Manusia Perahu (Potho: Asiapics)
(Potho: Asiapics)

Seorang pemilik kapal nelayan, Puton Nya yang sebagian besar menghabiskan hidupnya untuk membantu untuk menghindari penganiayaan dan kebencian yang dilakukan oleh Budhis dan pemerintah merasa khawatir akan meningkatnya eksodus dalam beberapa pekan terakhir.

“Semua orang pergi sekarang,” kata Puton Nya. “Aku takut, tidak ada yang akan ditinggalkan.”

Serangan kekerasan secara brutal, bersama-sama dengan kebijakan pemerintah yang diskriminatif dan dibantu oleh mayoritas Budha menyebabkan lebih dari 100.000 Muslim melarikan diri dengan perahu dalam dua tahun terakhir,” menurut laporan sebuah kelompok hak asasi manusia yang memantau Rohingya, Arakan Project.

Direktur Arakan Project, Chris Lewa mengatakan meningkatnya eksodus yang terjadi sebanyak dua kali lipat dalam priode setahun, dengan lebih dari 15.000 orang yang meninggalkan Myanmar sejak 15 Oktober tahun lalu.

Lewa mengatakan tentara dan penjaga perbatasan di Arakan utara terlibat dalam kampanye menciptakan kerakutan dan memaksa mereka untuk pergi.

Setidaknya dalam enam pekan terakhir setidaknya empat orang Rohingya disiksa sampai tewas di Arakan bagian utara, Myanmar barat. Lewa mengatakan pasukan keamanan mematahkan kaki salah satu korban dan membakarnya selama interogasi, dan tubuh dibuang dan sebagian lainnya di ditemukan di sungai.

Tidak hanya itu, laki-laki muda dipaksa jalan dan dipukuli secara brutal oleh penjaga perbatasan dan tentara tanpa penjelasan yang jelas.
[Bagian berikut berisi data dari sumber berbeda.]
(** What [Process] needs to fill in the environment of the new process [v]. *)
Lemma env_ready_new s x free busy vs xi ifree ibusy cs xs sfree sbusy sers blocks owners rx tx s' v c ser rest :
  create_ready s x free busy vs xi ifree ibusy cs xs sfree sbusy sers blocks owners rx tx ->
  sy_table s' = sy_table s -> pe_untypeds (pr_env v) = zero_env CONFIG_MAX_NUM_BOOTINFO_UNTYPED_CAPS ->
  next_free (np_spaces (pr_native v)) = new_process_slot -> pages_free (np_spaces (pr_native v)) = new_process_pages ->
  objects_inv (kern s') -> mapped (kern s') = regions c ++ (sl_buf ser, PAGE_SIZE_4K) :: rest ->
  (env_slots rx tx <= slots_left (root_of (kern s')))%nat ->
  env_ready (Z.of_nat (length vs) + 1) c ser rx tx blocks owners (init_of s' v).
Proof.
  intros [_ _ _ Htab Hpid [Hfits Hlim Hrx Htx Hle _ [Hbase [Hslot Hend]] Hcsp Hspc] _ _ _ _] Ht He Hnf Hpf Hinv Hm Hsl.
  assert (Hbuf : forall buf n, (buf, Z.of_nat n * PAGE_SIZE_4K) ∈ regions c ++ (sl_buf ser, PAGE_SIZE_4K) :: rest ->
    mapped_pages (root_of (kern s')) buf (seq 0 n)) by (intros buf n Hin; apply region_mapped; [done|by rewrite Hm]).
  split; try done; cbn [is_proc is_root init_of native table penv]; try lia.
  - split; cbn [native table penv]; try done; try lia; [by rewrite Ht|rewrite He; cbn; by rewrite length_replicate..|by rewrite He].
  - apply Hbuf. rewrite <- Hrx. apply elem_of_app. left. unfold regions. set_solver.
  - apply Hbuf. rewrite <- Htx. apply elem_of_app. left. unfold regions. set_solver.
  - apply (Hbuf _ 1%nat), elem_of_app. right. apply list_elem_of_here.
Qed.

(** The environment of the process [v] in [x] is filled in. *)
Lemma wp_process_environment s x free busy vs v j pid name priority c ser rx tx blocks owners (Q : ptr -> system_state K P -> Prop) :
  holds (sy_processes s) free busy (<[j := v]> vs) -> busy !! j = Some x ->
  env_ready pid c ser rx tx blocks owners (init_of s v) ->
  (forall e aep sp p k t, let v' := pr_set_idling aep (pr_set_env e (pr_set_spaces sp v)) in
     holds p free busy (<[j := v']> vs) ->
     env_made pid name priority (given_caps (pr_native v)) c ser (sy_sysclock_ep s) (sy_stack_op_ep s) aep rx e (root_of k) sp ->
     table_rep t blocks (give pid (claimed owners) owners) ->
     blocks_at sp pid (next_free (np_spaces (pr_native v)) + 2) blocks (claimed owners) ->
     env_after (pe_untypeds e) (pe_untypeds (pr_env v)) (next_free (np_spaces (pr_native v)) + 2) (claimed owners) ->
     untouched 1 (kern s) k -> reaches (env_slots rx tx) (root_of (kern s)) (root_of k) ->
     Q (Some x.2) (set_processes p (set_kern k (set_table t s)))) ->
  wp (let! r := on_init (Some x.2) (sel4osapi_process_init_env (pr_native v) (pr_env v) pid name priority c ser
        (sy_sysclock_ep s) (sy_stack_op_ep s)) in
      upd_process (Some x.2) (pr_set_env r.1.2) ;;
      upd_process (Some x.2) (pr_set_idling r.2) ;;
      assert_ (r.1.1 =? 0) ;;
      ret (Some x.2)) Q s.
Proof.
  intros R Hx Hready HQ. wp_step. eapply wp_on_init; [exact R|exact Hx|]. eapply wp_mono.
  { apply wp_wlp; [exact (wp_process_init_env _ _ pid name priority c ser _ _ rx tx blocks owners _ Hready)|].
    apply (moves_init_env untouched). exact sp_op_untouched. }
  intros ? t ((e & aep & -> & Hmade & Htab & Hat & Henv & Hreach) & Hun) p R1. cbn [fst snd].
  wp_step. eapply wp_upd_process; [exact R1|exact Hx|]. intros p2 R2.
  wp_step. eapply wp_upd_process; [exact R2|exact Hx|]. intros p3 R3. wp_step. wp_step. wp_step.
  by apply (HQ e aep _ p3 _ _ R3 Hmade Htab Hat Henv Hun Hreach).
Qed.

(** The endpoints of the servers, which creating a process only reads. *)
Definition server_eps s : Z * Z * Z := (sy_sysclock_ep s, sy_stack_op_ep s, sy_serial_ep s).

(** What creating process [pid] does: [v] and its clients [c] and [ser]. *)
Record process_made pid name priority rx tx blocks owners s v c ser s' : Prop := {
  spn_took : took 4 (2 + buf_pages) (create_slots rx tx) (kern s) (kern s');
  spn_mapped : mapped (kern s') = regions c ++ (sl_buf ser, PAGE_SIZE_4K) :: (pr_env_page v, PAGE_SIZE_4K) :: mapped (kern s);
  spn_apart : ForallOrdPairs apart (mapped (kern s)) -> ForallOrdPairs apart (mapped (kern s'));
  spn_id : ic_id c = pid;
  spn_env : env_made pid name priority (given_caps (pr_native v)) c ser (sy_sysclock_ep s) (sy_stack_op_ep s) (pr_parent_idling_aep v) rx
    (pr_env v) (root_of (kern s')) (np_spaces (pr_native v));
  spn_table : table_rep (sy_table s') blocks (give pid (claimed owners) owners);
  spn_blocks : blocks_at (np_spaces (pr_native v)) pid (new_process_slot + 2) blocks (claimed owners);
  spn_untypeds : env_after (pe_untypeds (pr_env v)) (zero_env CONFIG_MAX_NUM_BOOTINFO_UNTYPED_CAPS) (new_process_slot + 2) (claimed owners);
  spn_endpoints : server_eps s' = server_eps s
}.

Lemma wp_process_create name priority s x free busy vs xi ifree ibusy cs xs sfree sbusy sers blocks owners rx tx :
  create_ready s x free busy vs xi ifree ibusy cs xs sfree sbusy sers blocks owners rx tx ->
  let pid := Z.of_nat (length vs) + 1 in
  wp (sel4osapi_process_create name priority) (fun r s' => r = Some x.2 /\ exists v c ser,
    holds (sy_processes s') free (busy ++ [x]) (vs ++ [v]) /\
    holds (ipc_clients (sy_ipc s')) ifree (ibusy ++ [xi]) (cs ++ [c]) /\ pr_ipcclient v = Some xi.2 /\
    holds (sy_serial_clients s') sfree (sbusy ++ [xs]) (sers ++ [ser]) /\ pr_serialclient v = Some xs.2 /\
    process_made pid name priority rx tx blocks owners s v c ser s') s.
Proof.
  intros Hready pid. pose proof Hready as [Rp Ri Rs _ _ [_ _ Hrx Htx Hle Hcfg _ _ _] Hinv Hobj Hpg Hsl].
  unfold sel4osapi_process_create, on_processes. unfold create_slots in Hsl.
  assert (Hbp : 0 <= buf_pages) by (unfold buf_pages; lia).
  wp_step. apply wp_zoom. eapply holds_alloc_last; [exact Rp|done|]. intros x' fr p0 v0 [= <- <-] Hx R0.
  change (non_null (Some x.2)) with true. cbn [negb]. wp_step. apply wp_zoom. eapply holds_size; [exact R0|].
  rewrite length_insert, length_app. cbn [length]. replace (Z.of_nat (length vs + 1)) with pid by (unfold pid; lia).
  state_is (set_processes p0 s). wp_step. apply wp_kern_call. change (kern (set_processes p0 s)) with (kern s).
  destruct (took_pages 1 (kern s)) as (T1 & Hpage & Hm1 & Ha1); [lia|done|]. cbn zeta in *.
  set (k1 := (vspace_new_pages 1 (kern s)).2) in *. set (page := (vspace_new_pages 1 (kern s)).1) in *.
  change (Z.to_nat 1) with 1%nat in T1. rewrite Nat.mul_1_l in T1. pose proof T1 as [I1 O1 P1 [_ L1]].
  wp_step. eapply wp_upd_process; [exact R0|exact Hx|]. intros p1 R1.
  state_is (set_processes p1 (set_kern k1 s)). wp_step. apply wp_kern_call. change (kern (set_processes p1 (set_kern k1 s))) with k1.
  destruct (took_configured name priority k1) as (Hc0 & Hnf & Hpf & Hm2 & T2); [lia|done|]. pose proof T2 as [I2 O2 P2 _].
  set (npr := (sel4utils_configure_process_custom name priority k1).1.2) in *.
  set (k2 := (sel4utils_configure_process_custom name priority k1).2) in *. rewrite Hc0.
  wp_step. eapply wp_upd_process; [exact R1|exact Hx|]. intros p2 R2. wp_step. apply wp_assert; [done|].
  set (s2 := set_processes p2 (set_kern k2 s)). state_is s2.
  eapply (wp_process_clients pid s2 x free (busy ++ [x]) (vs ++ [v0]) _ xi ifree ibusy cs xs sfree sbusy sers);
    change (kern s2) with k2; [exact R2|exact Hx|exact Ri|exact Rs|unfold pid; lia|done|done|lia|lia|done|].
  intros p3 i ps c ser s3 R3 Rc Rs3 Hcid T3 Hm3 Ha3.
  pose proof (took_trans _ _ _ _ _ _ _ _ _ (took_trans _ _ _ _ _ _ _ _ _ T1 T2) T3) as T. pose proof (tk_root _ _ _ _ _ T) as [_ L].
  wp_step. unfold on_ipc at 1, on_ipc_clients at 1. apply wp_zoom, wp_zoom. eapply holds_read_last; [exact Rc|].
  wp_step. unfold on_serial at 1. apply wp_zoom. eapply holds_read_last; [exact Rs3|].
  state_is (set_serial_clients ps (set_ipc (set_ipc_clients (ipc_clients i) i) s3)).
  wp_step. eapply wp_read_process; [exact R3|exact Hx|]. wp_step. wp_step. rewrite (proj2 (Z.eqb_neq _ _) Hpage). wp_step. wp_step.
  eapply (wp_process_environment _ x free (busy ++ [x]) (vs ++ [v0]) _ _ pid name priority c ser rx tx blocks owners); [exact R3|exact Hx| |].
  { eapply env_ready_new; [exact Hready|done|done|exact Hnf|exact Hpf|exact (tk_inv _ _ _ _ _ T3)|exact Hm3|].
    change (env_slots rx tx <= slots_left (root_of (kern s3)))%nat. lia. }
  intros e aep sp p4 k4 t v' R4 Hmade Htab Hat Henv Hun Hreach. split; [done|]. rewrite insert_last in R4.
  exists v', c, ser. do 5 (split; [done|]). pose proof (un_mapped _ _ _ Hun) as Hm4. rewrite Hm2, Hm1 in Hm3.
  split; try done.
  - replace (2 + buf_pages) with (1 + 0 + (1 + buf_pages)) by lia. exact (took_untouched _ _ _ _ _ _ _ _ T Hun Hreach).
  - exact (eq_trans Hm4 Hm3).
  - intros Hall. change (kern _) with k4. rewrite Hm4. apply Ha3. rewrite Hm2. by apply Ha1.
  - change v' with v'. by rewrite <- Hnf.
  - by rewrite <- Hnf.
Qed.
Satu foto hasil jepretan ponsel menunjukkan seorang pria tewas dengan luka rahang, tulang pipi dan perut.

Lebih dari 140 orang telah ditangkap di dua puluh desa, Lewa mengatakan banyaknya tuduhan dan pemerasan yang terjadi.

Menteri Nasional Informasi Ye Htut tidak segera menanggapi tuduhan

Etnis Rohingya tidak diakui kewarganegaraannya, meskipun catatan sejarah menunjukkan mereka telah ratusan tahun tinggal di negara tersebut. Sementara itu sebagian dari mereka berasal dari Bangladesh pada awal 1900 berada di bawah kekuasaan Inggris.
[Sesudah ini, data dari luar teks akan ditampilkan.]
(* ===== verification/RootBoot.v ===== *)
(** * RootBoot: the start of the root task (src/system.c, sel4osapi_system_initialize)

    The root task sets up its allocator, sets memory aside for the processes,
    makes its own environment and main thread, and starts the servers: the
    clock (src/clock.c, sel4osapi_sysclock_initialize and _start), IPC and the
    serial port (src/io.c, sel4osapi_io_serial_initialize).

    The libraries of seL4 are the environment ([RootLib]). *)

From Stdlib Require Import String.
From stdpp Require Import strings.
From S2P Require Import Prelude Config Memory LinkedList Pool PoolSearch Sync Kernel Clock Sysclock Ipc Untyped Thread Process Spawn System.

(** Error codes are 0 on success; handles and capabilities are numbers. *)
Class RootLib (K : Type) := {
  seL4_MaxPrio : Z;
  platsupport_get_bootinfo : K -> Z;
  simple_default_init_bootinfo : Z -> K -> K;
  simple_get_pd : K -> Z;
  simple_get_cnode : K -> Z;
  simple_get_cnode_size_bits : K -> Z;
  bootstrap_use_current_simple : Z -> K -> Z * K;                        (* bytes of the pool; the allocator *)
  sel4utils_bootstrap_vspace_with_bootinfo_leaky : Z -> Z -> K -> Z * K; (* page directory, boot info *)
  vspace_reserve_range : Z -> K -> (Z * Z) * K;                          (* bytes; reservation, address *)
  bootstrap_configure_virtual_pool : Z -> Z -> Z -> K -> K;              (* address, bytes, page directory *)
  sel4utils_reserve_range_no_alloc : Z -> K -> (Z * Z) * K;              (* bytes; error, address *)
  sel4platsupport_new_io_ops : K -> Z * K;
  sel4utils_new_page_dma_alloc : K -> Z * K;
  sel4platsupport_init_default_timer_ops : Z -> K -> Z * K;              (* notification *)
  root_cspace_alloc : K -> (Z * Z) * K;                                  (* vka_cspace_alloc *)
  root_cnode_mint : Z -> Z -> Z -> K -> Z * K;                           (* vka_cnode_mint: slot, capability, badge *)
  platsupport_serial_setup_simple : K -> Z * K;
  ps_cdev_init : Z -> K -> Z * K;                                        (* device; handle *)
  vka_alloc_endpoint_leaky : K -> Z * K;
  PS_SERIAL0 : Z;
  PS_SERIAL1 : Z;
  sysclock_addr : Z;                                                     (* &system->sysclock *)
  serial_addr : Z;                                                       (* &system->serial *)
  sizeof_process : Z
}.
Segera setelah Myanmar mulai transisi dari setengah abad kediktatoran demokrasi pada 2011, era kebebasan berekspresi memperparah kondisi warga Rohingya.

Kebanyakan Rohingya kini hidup dalam kondisi apartheid seperti di kamp-kamp di luar Sittwe atau di desa-desa perbatasan. Mereka tidak bisa pergi tanpa membayar upeti dengan jumlah cukup besar untuk polisi dan menghadapi ancaman kekerasan dari komunitas Buddha Arakan .
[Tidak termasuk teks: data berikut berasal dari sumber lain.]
Record network_memory_ok (m : network_memory) (d : sel4osapi_netiface_driver_t) (v : stack_view) : Prop := {
  mo_network : network_ready (nm_vfaces m).1 (nm_ifaces m).1 d v;
  mo_sockets : arena_ok SEL4OSAPI_UDP_MAX_SOCKETS sizeof_socket_server (nm_sockets m)
}.

(** What the start of the network does to a root task that was ready: nothing else of it
    has changed. *)
Record network_started d e x1 x2 free busy ts qs owned s s' : Prop := {
  na_iface : exists x, network_up d x x1.2 (ns_net s') /\ exists p k ts' owned', ns_root s' = set_rthreads p k (ns_root s) /\
    safe net_cost (nkern s) k /\ length ts' = 2%nat /\
    task_ready e p free (busy ++ [x1; x2]) (ts ++ ts') (qs ++ network_requests x (pe_priority e)) (owned' ++ owned) (rs_task (ns_root s'));
  na_udp : udp_server_up (caps_of (nkern s)) x2 owned (ns_udp s')
}.

(** The network of the root task starts.  From a root task that is ready, with
    two more threads, [sel4osapi_system_initialize_network] returns 0 and no
    assertion in it fails: there is one interface, up, its interrupt bound to its
    notification, with one virtual interface with the configured addresses; its
    interrupt thread and then the UDP server's are the next threads of the root
    task, with the routines of src/network.c and src/udp.c, the priority of
    the task and the interface itself as argument of the first; the server's
    endpoint and mutex are new and its sockets free; apart from its threads and
    from what the kernel has made, nothing of the root task has changed. *)
Theorem network_starts m name d e p x1 x2 free busy ts qs owned s :
  task_ready e p (x1 :: x2 :: free) busy ts qs owned (rs_task (ns_root s)) -> (net_cost <= room (nkern s))%nat ->
  network_memory_ok m d (stack_of (nkern s)) ->
  wp (sel4osapi_system_initialize_network m (Some name) (Some d)) (fun r s' => r = 0 /\
    network_started d e x1 x2 free busy ts qs owned s s') s.
Proof.
  intros R Hr [Hnet Ha]. unfold net_cost, udp_cost in Hr. unfold sel4osapi_system_initialize_network. wp_steps.
  eapply wp_ns_env; [exact R|]. wp_step. apply wp_zoom. pose proof R as [_ Hp _ Hi _].
  assert (Hroom : (network_cost * call_cost <= room (rkern (ns_root s)))%nat) by (unfold nkern in Hr; lia).
  eapply wp_mono; [eapply (wp_network_initialize (NOK := root_net_ok network_cost (ns_root s) e (x1 :: x2 :: free) busy ts qs owned Hroom)
    (pe_priority e) _ _ _ _ name d (NetView network_cost (S (S (length free))) []))|].
  - exact Hnet.
  - exists p, (rkern (ns_root s)), (x1 :: x2 :: free), [], [], []. cbn. rewrite !app_nil_r. split; [clear -Hp; destruct s as [[? ? [[]]] ?]; cbn in *; by subst|].
    split_and!; try done. by apply safe_refl.
  - done.
  - cbn. lia.
  - intros r n1 (-> & x & t & n & Hup & Hn & p1 & k1 & fr1 & xs & ts1 & ow1 & E1 & _ & T1 & F1 & L1 & X1 & Y1 & R1).
    cbn in X1, R1, L1. destruct xs as [|x0 [|]]; try discriminate X1. cbn in X1, F1. injection X1 as <-. injection F1 as <- <-.
    assert (Hk1 : nkern (ns_set_net n1 s) = k1) by (unfold nkern, ns_root; cbn; by rewrite E1).
    assert (Hn1 : ns_root (ns_set_net n1 s) = set_rthreads p1 k1 (ns_root s)) by exact E1.
    assert (T1' : safe (network_cost * call_cost) (nkern s) k1) by (eapply safe_weaken; [exact T1|cbn [nv_room]; unfold network_cost, call_cost; lia]). pose proof (kp_room _ _ _ T1').
    wp_step. eapply wp_ns_env; [exact R1|].
    wp_step. eapply wp_udp_initialize; [exact R1|change (udp_cost <= room (nkern (ns_set_net n1 s)))%nat; rewrite Hk1; unfold udp_cost; lia|exact Ha|].
    intros l p2 k2 t2 u Hu T2 R2. rewrite Hk1 in Hu, T2. rewrite Hn1 in R2 |- *. wp_step. split; [done|]. split.
    + exists x. split; [apply network_up_env; [exact Hup|change (stack_of k2 = stack_of (rkern (net_env n1))); rewrite E1; exact (kept_stack _ _ _ T2)]|].
      exists p2, k2, (ts1 ++ [t2]), (l :: ow1). split; [done|]. split; [exact (safe_trans _ _ _ _ _ T1' T2)|].
      split; [rewrite length_app, Y1; done|]. rewrite <- !app_assoc in R2. exact R2.
    + eapply udp_server_before; [exact Hu|]. apply (kp_caps _ _ _ T1').
Qed.

End udp_spec.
Tidak hanya itu, Rohingya memiliki akses terbatas ke sekolah dan pelayanan kesehatan. Médecins Sans Frontières (MSF), kelompok medis internasional yang sudah mengabdikan diri selama dua dekade lebih untuk Rohingya, tiba-tiba diusir setelah pemerintah menuduh mereka pilih kasih dalam penanganan.

Juru bicara Arakan Win Myaing mengatakan pemerintah mengatakan pada Juli lalu bahwa kelompok bisa kembali, namun pihaknya tidak menjamin keselamatan mereka dan belum memberikan kepastian kapan mereka diperbolehkan beroperasi.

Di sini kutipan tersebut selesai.